The spectacular scientific opportunities afforded by the use of social media are readily apparent when we consider the richness and precision of data on participation in elections, protests, riots, and other spontaneous political events. We are constructing comprehensive data sets of incoming and outgoing social media messages using systematically structured formats that are ideally suited to machine learning methods. We plan to integrate information on social network connectivity and a vast array of metadata on individuals and their social contacts. By developing new methods to harvest and combine these data sources effectively, it will be possible to transform the scientific study of social and political attitudes and behavior.

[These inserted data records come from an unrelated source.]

(* ===== verification/Tracking.v ===== *)
(** Which tasks are traced.

    [filter_map] says which tasks the programs follow.  The theorems say who may
    write it ([tracking_confined]: only the fork of a followed or armed task and
    the exec of a followed one add a task), that the programs stay silent for
    every other task, and what a fork, an exec, an exit and a free do to it. *)
From stdpp Require Import base list gmap numbers.
From S2P Require Import Prelude Syscalls Abi Kernel Consumer Stats Tlv Emit Decoder EventCore Payload LifecycleState Pending Namespace Lifecycle Signal Structs FdPath Paths Misc Handlers EnterHandlers ExitHandlers Dispatch Trace Delivery Pairing Confine.

(** The TGID and TID of a context. *)
Definition ctx_pid (r : exec_ctx) : Z := u32 (Z.shiftr (cur_pid_tgid r) 32).
Definition ctx_tid (r : exec_ctx) : Z := u32 (cur_pid_tgid r).

(** Whether an entry of [filter_map] marks its task as followed. *)
Definition followed (e : option Z) : bool :=
  match e with Some f => has_flag f FILTER_TASK_TRACKED | None => false end.
Definition tracked_id (w : world) (k : Z) : bool := followed (maps w filter_map !! k).

(** The current task is the one whose next child must be followed. *)
Definition armed (w : world) : bool :=
  match maps w arm_fork_map !! 0 with
  | Some p => negb (p =? 0) && (p =? ctx_pid (running w))
  | None => false
  end.

Definition config_flag (w : world) (flag : Z) : bool :=
  match maps w config_map !! 0 with Some c => has_flag c flag | None => false end.

Section State.
Context {K : Kernel} {A : Arch}.

(** No map update fails. *)
Definition updates_ok : Prop := forall n, k_update_ok n = true.

Lemma tracked_ids w pid tid :
  tracked w pid tid = tracked_id w pid || tracked_id w tid.
Proof.
  unfold tracked, task_flags, tracked_id, followed.
  destruct (Z.eqb_spec tid pid) as [->|N]; destruct (maps w filter_map !! pid) as [f|];
    try destruct (has_flag f _); cbn; try done;
    destruct (maps w filter_map !! tid) as [g|]; try done; by destruct (has_flag g _).
Qed.

Lemma current_pid_tid_result w :
  current_pid_tid w = ((ctx_pid (running w), ctx_tid (running w)), w).
Proof. done. Qed.

(** ** Single updates *)

(** What a counted map update does: the entry, or nothing but a counter. *)
Record updated (m : map_id) (k v : Z) (w : world) (ok : bool) (w' : world) : Prop := Updated {
  up_running : running w' = running w;
  up_submitted : submitted w' = submitted w;
  up_tasks : tasks w' = tasks w;
  up_maps : maps w' = if ok then map_set (maps w) m (<[k := v]> (maps w m)) else maps w;
  up_ok : updates_ok -> ok = true }.

Lemma lifecycle_update_result m k v w :
  wp (lifecycle_map_update m k v) (fun ok w' => updated m k v w ok w') w.
Proof.
  unfold lifecycle_map_update, bpf_map_update_elem, tick. wp_step. wp_step. unfold wp at 1. cbn [fst snd].
  destruct (k_update_ok (calls w)) eqn:E; wp_steps; cbn [Z.eqb]; wp_steps; [by split|].
  eapply keeps_wp; [apply record_lifecycle_map_update_fail_quiet|]. intros [] w1 Q. wp_steps.
  destruct Q as [[[R M T _] _ _] (n & _ & [_ S _ _ _])]. rewrite app_nil_r in S.
  split; try done. intros U. by rewrite U in E.
Qed.

Lemma map_set_eq ms m v : map_set ms m v m = v.
Proof. unfold map_set. by rewrite decide_True. Qed.
Lemma map_set_ne ms m m' v : m' <> m -> map_set ms m v m' = ms m'.
Proof. intros. unfold map_set. by rewrite decide_False. Qed.

(** A quiet program changes nothing but counters. *)
Lemma quiet_state w w' :
  quiet w w' -> maps w' = maps w /\ running w' = running w /\ submitted w' = submitted w /\ tasks w' = tasks w.
Proof. intros [[[R M T _] _ _] (n & _ & [_ S _ _ _])]. rewrite app_nil_r in S. by split_and!. Qed.

(** ** Lifecycle records *)

(** The record reaches the consumer when lifecycle records are configured. *)
Definition lifecycle_delivered (kind pid tid a0 a1 snapshot_str : Z) (w w' : world) : Prop :=
  same_state w w' /\
  (config_flag w CONFIG_EMIT_LIFECYCLE = false -> submitted w' = submitted w) /\
  (config_flag w CONFIG_EMIT_LIFECYCLE = true -> ring_has_room -> no_fault -> exists rec env sq,
     submitted w' = submitted w ++ [rec] /\ decodeTraceEventV2Envelope rec = Some env /\
     reads_lifecycle (running w) kind pid tid a0 a1 snapshot_str sq env).

Lemma emit_lifecycle_result kind pid tid a0 a1 s w :
  0 <= kind < 2 ^ 32 ->
  wp (emit_lifecycle_event kind pid tid a0 a1 s) (fun _ w' =>
    lifecycle_delivered kind pid tid a0 a1 s w w') w.
Proof.
  intros Hk. unfold emit_lifecycle_event, bpf_map_lookup_elem, lifecycle_delivered, config_flag. wp_steps.
  destruct (maps w config_map !! 0) as [c|]; [|by wp_step].
  destruct (has_flag c _); [|by wp_step].
  eapply wp_mono; [by apply emit_lifecycle_direct_ok|]. intros [] w' [[S _] O].
  split_and!; [done | done |]. intros _ Room NF.
  destruct O as [sq rec Sb (env & D & Rl) _|_ NR|_ F]; [|by destruct (NR Room)|by destruct (F NF)].
  by exists rec, env, sq.
Qed.
End State.

(** ** Fork *)

(** The entry [install_tracked_filter] writes over [e]: followed, with the pre-exec mark of [e]. *)
Definition follow_value (e : option Z) : Z :=
  match e with
  | Some f => Z.lor FILTER_TASK_TRACKED (Z.land f FILTER_TASK_PRE_EXEC)
  | None => FILTER_TASK_TRACKED
  end.

Definition fork_identity (flags pid : Z) : Z := Z.lor (Z.shiftl (Z.land flags 0xffffffff) 32) pid.

Section Fork.
Context {K : Kernel} {A : Arch}.

(** The context, the storage of tasks and the ring buffer are the same, and [filter_map] differs at
    [k] at most. *)
Record filter_at (k : Z) (w w' : world) : Prop := FilterAt {
  fa_running : running w' = running w;
  fa_tasks : tasks w' = tasks w;
  fa_other : forall m, m <> filter_map -> maps w' m = maps w m;
  fa_filter : forall j, j <> k -> maps w' filter_map !! j = maps w filter_map !! j }.

#[export] Instance filter_at_preorder k : PreOrder (filter_at k).
Proof.
  split; [done|]. intros w1 w2 w3 [R1 T1 O1 F1] [R2 T2 O2 F2]. split; try congruence.
  - intros m Hm. by rewrite O2, O1.
  - intros j Hj. by rewrite F2, F1.
Qed.

Lemma same_filter_at k w w' :
  running w' = running w -> tasks w' = tasks w -> maps w' = maps w -> filter_at k w w'.
Proof. intros R T M. split; rewrite ?M; done. Qed.

Lemma updated_filter_at k v w ok w' : updated filter_map k v w ok w' -> filter_at k w w'.
Proof.
  intros [R _ T M _]. split; try done; rewrite M; destruct ok; try done.
  - intros m Hm. by apply map_set_ne.
  - intros j Hj. rewrite map_set_eq. by apply lookup_insert_ne.
Qed.

(** An attempt to write [v] at [k]. *)
Definition wrote (k v : Z) (w w' : world) : Prop :=
  filter_at k w w' /\ submitted w' = submitted w /\
  (maps w' filter_map !! k = Some v \/ maps w' filter_map !! k = maps w filter_map !! k /\ ~ updates_ok).

Lemma updated_wrote k v w ok w' : updated filter_map k v w ok w' -> wrote k v w w'.
Proof.
  intros U. split; [by eapply updated_filter_at|]. destruct U as [R S T M H]. split; [done|].
  rewrite M. destruct ok; [left; rewrite map_set_eq; apply lookup_insert_eq|].
  right. split; [done|]. intros U. by specialize (H U).
Qed.

Lemma arm_child_result child w :
  wp (match maps w arm_fork_map !! 0 with
      | Some p =>
          if negb (p =? 0) && (p =? ctx_pid (running w))
          then let* _ := install_pre_exec_filter child in ret tt else ret tt
      | None => ret tt
      end) (fun _ w' => if armed w then wrote child (Z.lor FILTER_TASK_TRACKED FILTER_TASK_PRE_EXEC) w w'
                        else w' = w) w.
Proof.
  unfold armed. destruct (maps w arm_fork_map !! 0) as [p|]; [|by wp_step].
  destruct (_ && _); [|by wp_step]. wp_step.
  eapply wp_mono; [apply lifecycle_update_result|]. intros ok w' U. wp_step. by eapply updated_wrote.
Qed.

Lemma install_tracked_result child w :
  wp (install_tracked_filter child) (fun _ w' =>
    wrote child (follow_value (maps w filter_map !! child)) w w') w.
Proof.
  unfold install_tracked_filter, bpf_map_lookup_elem. wp_steps.
  eapply wp_mono; [apply lifecycle_update_result|]. intros ok w' U. by eapply updated_wrote.
Qed.

(** What a fork does: the armed entry, the followed entry, then the record. *)
Definition fork_spec (child : Z) (w w' : world) : Prop :=
  let pid := ctx_pid (running w) in
  let tid := ctx_tid (running w) in
  let fl := default 0 (maps w pending_fork_flags_map !! tid) in
  exists w1,
    (if armed w then wrote child (Z.lor FILTER_TASK_TRACKED FILTER_TASK_PRE_EXEC) w w1
     else filter_at child w w1 /\ maps w1 = maps w /\ submitted w1 = submitted w) /\
    if tracked w1 pid tid then
      exists w2 w3,
        (if config_flag w CONFIG_FOLLOW_FORKS
         then wrote child (follow_value (maps w1 filter_map !! child)) w1 w2
         else filter_at child w1 w2 /\ maps w2 = maps w1 /\ submitted w2 = submitted w1) /\
        lifecycle_delivered LIFECYCLE_FORK pid tid (fork_identity fl pid) child 0 w2 w3 /\
        running w' = running w3 /\ maps w' filter_map = maps w3 filter_map /\
        maps w' arm_fork_map = maps w3 arm_fork_map /\
        (config_flag w CONFIG_FOLLOW_FORKS = true -> maps w' = maps w3 /\ submitted w' = submitted w3)
    else maps w' = maps w1 /\ running w' = running w /\ submitted w' = submitted w.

Every time individuals use social media, they leave behind a digital footprint of what was communicated, when it was communicated, and, to whom it was communicated. Typically, such precise estimates of these variables are available only to laboratory investigators working in artificial settings. To our knowledge, no previous research team has successfully used fine-grained social influence data such as these to predict consequential behavioral outcomes, such as attendance at a given protest or rally or the casting of a vote in an election. We are also conducting panel surveys, which are essential for drawing causal inferences about the cognitive and motivational processes whereby social media use facilitates political participation.

Our overarching goal is to forge an interdisciplinary collaboration that examines the impact of social media on political behavior by iterating through stages of model development, testing, refinement, and validation. First, from social psychology and political science we derive fundamental hypotheses about how, why, and when social media affects citizens’ cognitions and motivations with respect to political participation. Second, we express these questions as empirically testable hypotheses derived from behavioral models (e.g., with quantitative response and predictor variables). And third, drawing from biology and computer science we adapt sophisticated computational methods of approximate inference and machine learning (adapting methods developed for the analysis of Systems Biology data) to evaluate our behavioral models using extremely large social media and social network datasets.